§ **WHAT YOU HAVE TO DO**: For this exercise, transcribe all of the records exactly as given.

§ **STORED DATA**:

(* ===== verification/_CoqProject ===== *)
-Q . S2P
Prelude.v
GoFloat.v
Strconv.v
Flags.v
Budget.v
Authority.v
Crypto.v
EventLog.v
Codec.v
Effects.v
Lineage.v
Receipt.v
Identity.v
Checkpoint.v
Storage.v
Manifest.v
Wasm.v
Hostcall.v
ToyGuest.v
Instance.v
Replay.v
TickReplay.v
Inspector.v
Report.v
Timeline.v
Migration.v
Engine.v
Demo.v
Runner.v
P2p.v
Registry.v
Igord.v
Simulator.v
Cli.v
Sdk.v
SdkLogic.v
SdkLive.v
SdkNode.v
AgentKit.v
Watchers.v
Reconciler.v
Sentinel.v
X402.v
X402Node.v
SdkReplay.v
NodeLife.v
NodeAgents.v
DemoRun.v
MigrateLife.v
DemoLife.v
Deployer.v
MockCloud.v
Shipped.v
Mock.v
Pricing.v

§ **WRITTEN SOLUTION**:
(* ===== verification/_CoqProject ===== *)
-Q . S2P
Prelude.v
GoFloat.v
Strconv.v
Flags.v
Budget.v
Authority.v
Crypto.v
EventLog.v
Codec.v
Effects.v
Lineage.v
Receipt.v
Identity.v
Checkpoint.v
Storage.v
Manifest.v
Wasm.v
Hostcall.v
ToyGuest.v
Instance.v
Replay.v
TickReplay.v
Inspector.v
Report.v
Timeline.v
Migration.v
Engine.v
Demo.v
Runner.v
P2p.v
Registry.v
Igord.v
Simulator.v
Cli.v
Sdk.v
SdkLogic.v
SdkLive.v
SdkNode.v
AgentKit.v
Watchers.v
Reconciler.v
Sentinel.v
X402.v
X402Node.v
SdkReplay.v
NodeLife.v
NodeAgents.v
DemoRun.v
MigrateLife.v
DemoLife.v
Deployer.v
MockCloud.v
Shipped.v
Mock.v
Pricing.v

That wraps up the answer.